Alberta is about to get wildly rich and powerful
June 13, 2005
What does that mean for Canada?
STEVE MAICH
At Suncor Energy's Millennium oil sands project, just north of Fort McMurray, Alta., the unmistakable odour of black gold drifts up from the ground and hangs thick in the air. Everywhere around you, water pooled in footprints, tire ruts and potholes carries the telltale rainbow sheen of oil. "The smell of economic progress," jokes Brad Bellows, a spokesman for Suncor, playing host on a damp spring afternoon. But it's much more than that. It's the smell of raw power -- the kind that comes from having plenty of what the rest of the world can't live without. It's the smell of a resource locked in the ground for millions of years and which now has the potential to shape the future of a nation, for better or for worse.
Suncor's extraction plant on the bank of the Athabasca River looks like a science fiction movie set -- hundreds of kilometres of steel pipe twisted into incomprehensible knots around hulking industrial buildings, storage tanks and smokestacks. The whole scene is bathed in a constant haze of steam and exhaust. Two other such plants are now operating within an hour's drive of here, and several more are scheduled to commence operations over the next few years, all to exploit what may be the biggest petroleum deposit anywhere in the world, a sea of oil-saturated soil covering an area the size of New Brunswick.
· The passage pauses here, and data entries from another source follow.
(** * A shallow embedding of the RAG chat back end

    The development follows the TypeScript sources:

    - [utils/errors.ts]          the error classes ([AppError] and its subclasses);
    - [repositories/redis.ts]    the session store ([RedisRepository]);
    - [repositories/qdrant.ts]   the vector store ([QdrantRepository]);
    - [services/embedding.ts]    the embedding client ([EmbeddingService]);
    - [services/llm.ts]          prompt assembly and generation ([LLMService]);
    - [services/rag.ts]          the orchestrator ([RAGService]);
    - [controllers/chat.ts]      the HTTP boundary ([ChatController]).

    Conventions of the embedding.

    - A JavaScript string is the list of its UTF-16 code units, so that
      [slice], [length] and [trim] count what the engine counts.
    - A [Date] is its number of milliseconds since the epoch.
    - A JavaScript number that is only compared or passed on is a rational
      ([Q]); the literals [0.3], [0.6] and [0.7] stand for the doubles the
      engine reads them as.
    - An [async] method is a computation in the monad [M]: it reads and
      updates a [World] (the contents of Redis and of the Qdrant collection,
      the clock, the calls issued so far, the log) and either returns a
      value or rejects with an exception.
    - The collaborators reached over the network (Redis faults, the Jina
      and Gemini replies, the Qdrant search results, the UUID generator)
      are oracles gathered in [Env]; the reply to a call may depend on
      the number of calls issued before it, so that two calls with the same
      argument need not agree.
    - The JSON text stored under a Redis key is represented by the session
      record it encodes: [JSON.stringify] followed by [JSON.parse] and the
      [Date] conversions of [getSession] give the record back.
    - The clock moves through [elapse] only: between two methods, and
      when a method waits on a timer. *)

From Stdlib Require Import ZArith QArith Qminmax Decimal Ascii.
From stdpp Require Import gmap strings list fin_maps.

Local Open Scope Z_scope.

Set Warnings "-abstract-large-number".

(** ** Strings *)

Abbreviation jsstring := (list N).

(** A string literal of the source, all of whose characters are ASCII. *)
Definition lit (s : string) : jsstring :=
  (fun a => Ascii.N_of_ascii a) <$> String.list_ascii_of_string s.

(** [WhiteSpace] and [LineTerminator] code units, the ones
    [String.prototype.trim] removes. *)
Definition isWhiteSpace (c : N) : bool :=
  ((9 <=? c) && (c <=? 13) || (c =? 32) || (c =? 160) || (c =? 5760)
   || (8192 <=? c) && (c <=? 8202) || (c =? 8232) || (c =? 8233)
   || (c =? 8239) || (c =? 8287) || (c =? 12288) || (c =? 65279))%N.

Fixpoint trimStart (s : jsstring) : jsstring :=
  match s with
  | c :: s' => if isWhiteSpace c then trimStart s' else s
  | [] => []
  end.

Definition trimEnd (s : jsstring) : jsstring := reverse (trimStart (reverse s)).

Definition trim (s : jsstring) : jsstring := trimEnd (trimStart s).

(** [Array.prototype.join]. *)
Fixpoint join (sep : jsstring) (parts : list jsstring) : jsstring :=
  match parts with
  | [] => []
  | [p] => p
  | p :: rest => p ++ sep ++ join sep rest
  end.

(** [xs.slice(-n)]: the last [n] elements, all of them when there are fewer. *)
Definition slice_last {A} (n : nat) (xs : list A) : list A :=
  drop (length xs - n)%nat xs.

(** [xs.slice(i, j)] for [0 <= i <= j]. *)
Definition slice {A} (i j : nat) (xs : list A) : list A :=
  take (j - i)%nat (drop i xs).

(** Decimal rendering of a natural number, as a template literal does. *)
Fixpoint digits (u : Decimal.uint) : jsstring :=
  match u with
  | Nil => []
  | D0 u' => 48%N :: digits u'
  | D1 u' => 49%N :: digits u'
  | D2 u' => 50%N :: digits u'
  | D3 u' => 51%N :: digits u'
  | D4 u' => 52%N :: digits u'
  | D5 u' => 53%N :: digits u'
  | D6 u' => 54%N :: digits u'
  | D7 u' => 55%N :: digits u'
  | D8 u' => 56%N :: digits u'
  | D9 u' => 57%N :: digits u'
  end.

Definition showNat (n : nat) : jsstring := digits (Nat.to_uint n).

(** [toUpperCase] on the ASCII letters (the only input it gets here is a
    role name). *)
Definition toUpperCase (s : jsstring) : jsstring :=
  (fun c => if ((97 <=? c) && (c <=? 122))%N then (c - 32)%N else c) <$> s.

(** ** Errors ([utils/errors.ts]) *)

Inductive AppErrorClass :=
  | ValidationError
  | NotFoundError
  | InternalServerError
  | ExternalServiceError
  | RateLimitError.

(** What a [catch] clause can receive. [details] of an [AppError] is the
    caught error, the array of a validation result, the object
    [{statusCode, originalError}], or absent. *)
Inductive Exn :=
  | JsError (message : jsstring)
  | AxiosError (message : jsstring) (status : option Z) (dataMessage : option jsstring)
  | AppError (cls : AppErrorClass) (message : jsstring) (statusCode : Z)
             (code : jsstring) (details : Details)
  | NonError
with Details :=
  | NoDetails
  | Cause (e : Exn)
  | FieldErrors (errors : list jsstring)
  | StatusInfo (statusCode : Z) (originalError : jsstring).

Definition newInternalServerError (message : jsstring) (details : Details) : Exn :=
  AppError InternalServerError message 500 (lit "INTERNAL_SERVER_ERROR") details.

Definition newExternalServiceError (service message : jsstring) (details : Details) : Exn :=
  AppError ExternalServiceError (service ++ lit ": " ++ message) 502
           (lit "EXTERNAL_SERVICE_ERROR") details.

Definition newValidationError (message : jsstring) (details : Details) : Exn :=
  AppError ValidationError message 400 (lit "VALIDATION_ERROR") details.

Definition newNotFoundError (message : jsstring) : Exn :=
  AppError NotFoundError message 404 (lit "NOT_FOUND") NoDetails.

(** [error instanceof Error] and [error.message]. *)
Definition instanceofError (e : Exn) : bool :=
  match e with NonError => false | _ => true end.

Definition errorMessage (e : Exn) : jsstring :=
  match e with
  | JsError m | AxiosError m _ _ | AppError _ m _ _ _ => m
  | NonError => []
  end.

Definition errorClass (e : Exn) : option AppErrorClass :=
  match e with AppError c _ _ _ _ => Some c | _ => None end.

(** ** Data model ([types/index.ts]) *)

Inductive Role := user | assistant.

Definition roleName (r : Role) : jsstring :=
  match r with user => lit "user" | assistant => lit "assistant" end.

Record ChatMessage := {
  msg_id : jsstring;
  role : Role;
  content : jsstring;
  timestamp : Z
}.

Record ChatSession := {
  session_id : jsstring;
  messages : list ChatMessage;
  createdAt : Z;
  updatedAt : Z
}.

Record Metadata := {
  source : jsstring;
  title : option jsstring;
  url : option jsstring;
  meta_timestamp : option jsstring
}.

Record DocumentChunk := {
  chunk_id : jsstring;
  chunk_content : jsstring;
  metadata : Metadata;
  score : option Q
}.

Record VectorSearchResult := {
  result_id : jsstring;
  result_score : Q;
  payload : DocumentChunk
}.

Record ChatResponse := {
  message : jsstring;
  response_session_id : jsstring;
  message_id : jsstring;
  sources : list DocumentChunk
}.

(** ** The world outside the process *)

Inductive Result (A : Type) :=
  | Ok (a : A)
  | Err (e : Exn).
Arguments Ok {A} a.
Arguments Err {A} e.

(** A key of Redis: the stored session and the instant it expires at. *)
Record RedisEntry := {
  entry_value : ChatSession;
  entry_expires : Z
}.

(** A point of the Qdrant collection, as [upsertDocuments] builds it. *)
Record Point := {
  point_id : jsstring;
  vector : list Q;
  point_content : jsstring;
  point_metadata : Metadata
}.

(** A point as the Qdrant client returns it from a search: score and
    payload fields may be missing. *)
Record ScoredPoint := {
  sp_id : jsstring;
  sp_score : option Q;
  sp_content : option jsstring;
  sp_metadata : option Metadata
}.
Already, one million barrels of petroleum a day are being spun out of the sand and pumped south, and that number is projected to triple within the next decade. During that time, the oil sands will generate about 100,000 new jobs and billions of dollars in royalties and taxes to various levels of government, not to mention billions more in dividends to investors. But the significance of the oil sands beyond Canada's borders may be even greater.
Energy has become a central obsession of international politics in recent years, as exploding economic growth in Asia and America's ongoing love affair with gas-guzzling vehicles have accelerated the drain on world petroleum reserves. Terrorism, trade, the war in Iraq, nuclear diplomacy -- all of it, on some level, is related to the international preoccupation with energy, and access to affordable oil. So if Canada is to play a more significant global role in the years ahead, experts agree it will be due to the reeking, doughy black soil in northern Alberta, and the rest of the world's keen desire to share it. "The oil sands give Canada one of the single greatest advantages of any state in the Western world," says Paul Chastko, a University of Calgary historian who recently published a book called Developing Alberta's Oil Sands. "It gives Canada the ability to supply all of North America for the next 50 years without touching a drop of imported oil." It is, in short, an economic engine and political lever that any nation would desperately love to have.
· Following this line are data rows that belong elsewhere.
(** * Wine quality notebook: data preparation, model wrapper, MLflow workflow

    A shallow embedding of [notebooks/mlflow-end-to-end-example.py].

    The notebook is a client of pandas, NumPy, scikit-learn and MLflow.  The
    parts of those libraries the notebook calls are modelled next to the
    notebook's own code, each under the name it has in the library:

    - Python exceptions are an error type, fallible code returns [result];
    - a [DataFrame] is the list of its rows, a [Series] the list of its values;
    - floating point numbers (ratios, probabilities, AUC scores) are modelled
      as rationals [Q], so rounding of binary floats is outside the model;
    - the tracking store, the model registry, the heap of estimator objects
      and the clock are fields of one [World], threaded through a small
      state-and-exception monad;
    - the pseudo-random generator behind [random_state=123] and the learning
      algorithms (random forest, XGBoost, TPE) are interfaces (type
      classes); nothing proved here depends on which instance is used. *)

From Stdlib Require Import ZArith QArith Qround Lia Lqa Ascii Sorted.
From stdpp Require Import base option list gmap strings.

Local Open Scope Z_scope.

(** ** Python results *)

Inductive PyError : Type :=
| ValueError
| IndexError
| AttributeError
| ZeroDivisionError
| NotFittedError
| MlflowException
| AllTrialsFailed
| Exception.

Inductive result (A : Type) : Type :=
| Ok (a : A)
| Raise (e : PyError).
Arguments Ok {A} a.
Arguments Raise {A} e.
But rich inheritances can be mixed blessings -- that opportunity comes with a host of potentially poisonous and divisive questions about how best to manage the windfall. Amid Canada's tangle of regional rivalries, three dominant political cultures have emerged -- western conservatives, eastern liberals and Quebec nationalists -- each with its own starkly different priorities and visions for the country. While attention has traditionally focused on feelings of alienation in Quebec, the sense of historical grievance and isolation is just as deep in Alberta, where most believe Ottawa has long pandered to the economic interests of eastern elites at the expense of the West. Even the cultural symbols seem irreconcilable: it's the clash between cowboy oilmen and their libertarian leaders, versus buttoned-down eastern bankers and their old-money political allies.
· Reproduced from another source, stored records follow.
(** * pandasai.smart_dataframe: the generation-to-execution pipeline

    A shallow embedding of [SmartDataframe] (src/pandasai/smart_dataframe/__init__.py):
    the sanitizer ([_clean_code], [_check_imports], [_is_df_overwrite]), the
    environment builder ([_get_environment]), the retry loop of [run_code]
    and the query entry point ([query], [conversational_answer]).

    Conventions of the embedding.
    - A code string is represented by what [ast.parse] makes of it: either it
      does not parse, or it is a module body.  [astor.to_source] followed by
      [ast.parse] is taken to be the identity on module bodies.
    - A computation returns [Ok v] or [Raise e], where [e] is an instance
      of [Exception].  The exceptions outside [Exception]
      ([KeyboardInterrupt], [SystemExit], [GeneratorExit]), which no
      [except Exception] catches, are not represented: a run in which one of
      them is raised has no counterpart here.
    - The instance ([self]) is threaded explicitly; the calls made to the
      collaborators are recorded in the ghost field [trace].
    - The timer and the calls of the logger have no effect on control flow
      and are left out, but for the arguments they evaluate: the log line at
      the head of [query] reads [self._llm.type], which can raise (see
      [Attributes.query_call]). *)

From Stdlib Require Import ZArith Lia List Ascii.
From stdpp Require Import base strings gmap list pretty.

Local Open Scope string_scope.
Local Open Scope Z_scope.

(** ** Exceptions and results *)

Inductive exn :=
  | BadImportError (library_name : string)
  | SyntaxError (msg : string)
  | NameError (msg : string)
  | UnboundLocalError (msg : string)
  | TypeError (msg : string)
  | KeyError (msg : string)
  | IndexError (msg : string)
  | AttributeError (msg : string)
  | ImportError (msg : string)
  | RuntimeError (msg : string).

(** Modelled from the spec: the class [BadImportError] lives in
    pandasai/exceptions.py, which is not part of the sources; the spec only
    says that the error identifies the offending module, so its text is the
    module name. *)
Definition str_exn (e : exn) : string :=
  match e with
  | BadImportError library_name => library_name
  | SyntaxError msg | NameError msg | UnboundLocalError msg | TypeError msg
  | KeyError msg | IndexError msg | AttributeError msg | ImportError msg
  | RuntimeError msg => msg
  end.

Inductive res (A : Type) :=
  | Ok (a : A)
  | Raise (e : exn).
Arguments Ok {A} a.
Arguments Raise {A} e.

(** ** Python values *)

Inductive key :=
  | KInt (n : Z)
  | KStr (s : string).

Definition key_eqb (a b : key) : bool :=
  match a, b with
  | KInt m, KInt n => Z.eqb m n
  | KStr s, KStr t => String.eqb s t
  | _, _ => false
  end.

(** A dataframe, as far as the pipeline looks at it: [len] is the number of
    rows, indexing selects a column. *)
Record table := Table {
  table_id : nat;
  table_columns : list string;
  table_rows : nat;
}.

#[warnings="-register-all"]
Inductive value :=
  | VNone
  | VBool (b : bool)
  | VInt (n : Z)
  | VStr (s : string)
  | VList (items : list value)
  | VDict (items : list (key * value))
  | VTable (t : table)
  | VSeries (t : table) (column : string)
  | VModule (module : string)
  | VBuiltin (name : string)
  | VSmartDataframe (t : table).

Abbreviation namespace := (gmap string value).

Fixpoint assoc (k : key) (items : list (key * value)) : option value :=
  match items with
  | [] => None
  | (k', v) :: rest => if key_eqb k k' then Some v else assoc k rest
  end.

Definition str_key (k : key) : string :=
  match k with
  | KInt n => pretty n
  | KStr s => "'" +:+ s +:+ "'"
  end.

(** [type(v).__name__] *)
Definition type_name (v : value) : string :=
  match v with
  | VNone => "NoneType"
  | VBool _ => "bool"
  | VInt _ => "int"
  | VStr _ => "str"
  | VList _ => "list"
  | VDict _ => "dict"
  | VTable _ => "DataFrame"
  | VSeries _ _ => "Series"
  | VModule _ => "module"
  | VBuiltin _ => "builtin_function_or_method"
  | VSmartDataframe _ => "SmartDataframe"
  end.

(** [len(v)] *)
Definition py_len (v : value) : res Z :=
  match v with
  | VStr s => Ok (Z.of_nat (String.length s))
  | VList items => Ok (Z.of_nat (length items))
  | VDict items => Ok (Z.of_nat (length items))
  | VTable t => Ok (Z.of_nat (table_rows t))
  | VSeries t _ => Ok (Z.of_nat (table_rows t))
  | _ => Raise (TypeError ("object of type '" +:+ type_name v +:+ "' has no len()"))
  end.

(** A Python index into a sequence of length [len]; negative ones count from
    the end. *)
Definition index_of (n : Z) (len : nat) : option nat :=
  if 0 <=? n then (if n <? Z.of_nat len then Some (Z.to_nat n) else None)
  else (if 0 <=? n + Z.of_nat len then Some (Z.to_nat (n + Z.of_nat len)) else None).

(** [v[k]].  Subscripting a column of a table is pandas' business:
    [series_getitem t column k] is what [t[column][k]] gives, the element at
    the label [k] or the error raised for it. *)
Definition py_getitem (series_getitem : table -> string -> key -> res value)
    (v : value) (k : key) : res value :=
  match v, k with
  | VList items, KInt n =>
      match index_of n (length items) with
      | Some i =>
          match items !! i with
          | Some x => Ok x
          | None => Raise (IndexError "list index out of range")
          end
      | None => Raise (IndexError "list index out of range")
      end
  | VList _, KStr _ =>
      Raise (TypeError "list indices must be integers or slices, not str")
  | VStr s, KInt n =>
      match index_of n (String.length s) with
      | Some i =>
          match String.get i s with
          | Some c => Ok (VStr (String c ""))
          | None => Raise (IndexError "string index out of range")
          end
      | None => Raise (IndexError "string index out of range")
      end
  | VStr _, KStr _ => Raise (TypeError "string indices must be integers")
  | VDict items, _ =>
      match assoc k items with
      | Some x => Ok x
      | None => Raise (KeyError (str_key k))
      end
  | VTable t, KStr c =>
      if existsb (String.eqb c) (table_columns t) then Ok (VSeries t c)
      else Raise (KeyError (str_key k))
  | VTable _, KInt _ => Raise (KeyError (str_key k))
  | VSeries t column, _ => series_getitem t column k
  | _, _ => Raise (TypeError ("'" +:+ type_name v +:+ "' object is not subscriptable"))
  end.

(** [v == s] for a string literal [s] *)
Definition py_eq_str (v : value) (s : string) : bool :=
  match v with
  | VStr t => String.eqb t s
  | _ => false
  end.

(** ** Syntax trees

    Only what the sanitizer inspects is syntax.  Expressions and targets
    outside the fragment [constant | name], import statements and every other
    statement kind carry what executing them does to the globals. *)

Record alias := Alias {
  name : string;
  asname : option string;
}.

Inductive expr :=
  | Const (v : value)
  | Name (id : string)
  | Expression (eval : namespace -> namespace * res value).

Inductive target :=
  | TName (id : string)
  | TOther (store : value -> namespace -> namespace * option exn).

(** [ast.Import.names] and [ast.Assign.targets] are never empty: the first
    element is kept apart. *)
Inductive stmt :=
  | Import (name0 : alias) (names : list alias)
      (run : namespace -> namespace * option exn)
  | ImportFrom (module : option string) (name0 : alias) (names : list alias)
      (run : namespace -> namespace * option exn)
  | Assign (target0 : target) (targets : list target) (value : expr)
  | Statement (run : namespace -> namespace * option exn).

Inductive pycode :=
  | Malformed (text : string)
  | Module (body : list stmt).

(** ** Executing code: [exec(code, environment)]

    The globals are updated in place, so what a statement did before a later
    one raised stays in the environment. *)

Definition builtins_of (env : namespace) : list (key * value) :=
  match env !! "__builtins__" with
  | Some (VDict items) => items
  | _ => []
  end.

Definition lookup_name (id : string) (env : namespace) : res value :=
  match env !! id with
  | Some v => Ok v
  | None =>
      match assoc (KStr id) (builtins_of env) with
      | Some v => Ok v
      | None => Raise (NameError ("name '" +:+ id +:+ "' is not defined"))
      end
  end.

Definition eval_expr (e : expr) (env : namespace) : namespace * res value :=
  match e with
  | Const v => (env, Ok v)
  | Name id => (env, lookup_name id env)
  | Expression eval => eval env
  end.

Definition store_target (t : target) (v : value) (env : namespace)
  : namespace * option exn :=
  match t with
  | TName id => (<[id := v]> env, None)
  | TOther store => store v env
  end.

Fixpoint store_targets (ts : list target) (v : value) (env : namespace)
  : namespace * option exn :=
  match ts with
  | [] => (env, None)
  | t :: ts' =>
      match store_target t v env with
      | (env', Some e) => (env', Some e)
      | (env', None) => store_targets ts' v env'
      end
  end.

Definition exec_stmt (s : stmt) (env : namespace) : namespace * option exn :=
  match s with
  | Import _ _ run | ImportFrom _ _ _ run | Statement run => run env
  | Assign target0 targets value =>
      match eval_expr value env with
      | (env', Raise e) => (env', Some e)
      | (env', Ok v) => store_targets (target0 :: targets) v env'
      end
  end.

Fixpoint exec_body (body : list stmt) (env : namespace)
  : namespace * option exn :=
  match body with
  | [] => (env, None)
  | s :: rest =>
      match exec_stmt s env with
      | (env', Some e) => (env', Some e)
      | (env', None) => exec_body rest env'
      end
  end.

Definition exec (c : pycode) (env : namespace) : namespace * option exn :=
  match c with
  | Malformed _ => (env, Some (SyntaxError "invalid syntax"))
  | Module body => exec_body body env
  end.

(** ** Configuration, prompts and the instance *)

Module Config.
Record t := Build {
  verbose : bool;
  enforce_privacy : bool;
  enable_cache : bool;
  anonymize_dataframe : bool;
  use_error_correction_framework : bool;
  conversational_answer : bool;
  save_charts : bool;
  save_charts_path : string;
  custom_whitelisted_dependencies : list string;
  max_retries : Z;
  middlewares : list (pycode -> res pycode);
}.

(** The defaults of the class.  The fields [save_logs] (read by the logger
    only), [custom_prompts] (left empty) and [llm] (see
    [Attributes.load_config]) are not part of the record. *)
Definition default : t := {|
  verbose := false;
  enforce_privacy := false;
  enable_cache := true;
  anonymize_dataframe := true;
  use_error_correction_framework := true;
  conversational_answer := false;
  save_charts := false;
  save_charts_path := "charts";
  custom_whitelisted_dependencies := [];
  max_retries := 3;
  middlewares := [];
|}.
End Config.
Now Alberta is poised to reap the biggest bonanza in its history, an economic jackpot giant enough to fundamentally shift the balance of wealth and power westward. The province can control its own destiny more than any other because, in the years to come, Canada will need Alberta far more than Alberta will need the rest of Canada. What remains to be seen is whether the gift of the oil sands will secure the country's prosperity for generations to come, or be the force that finally pushes the straining seams of federalism to their breaking point.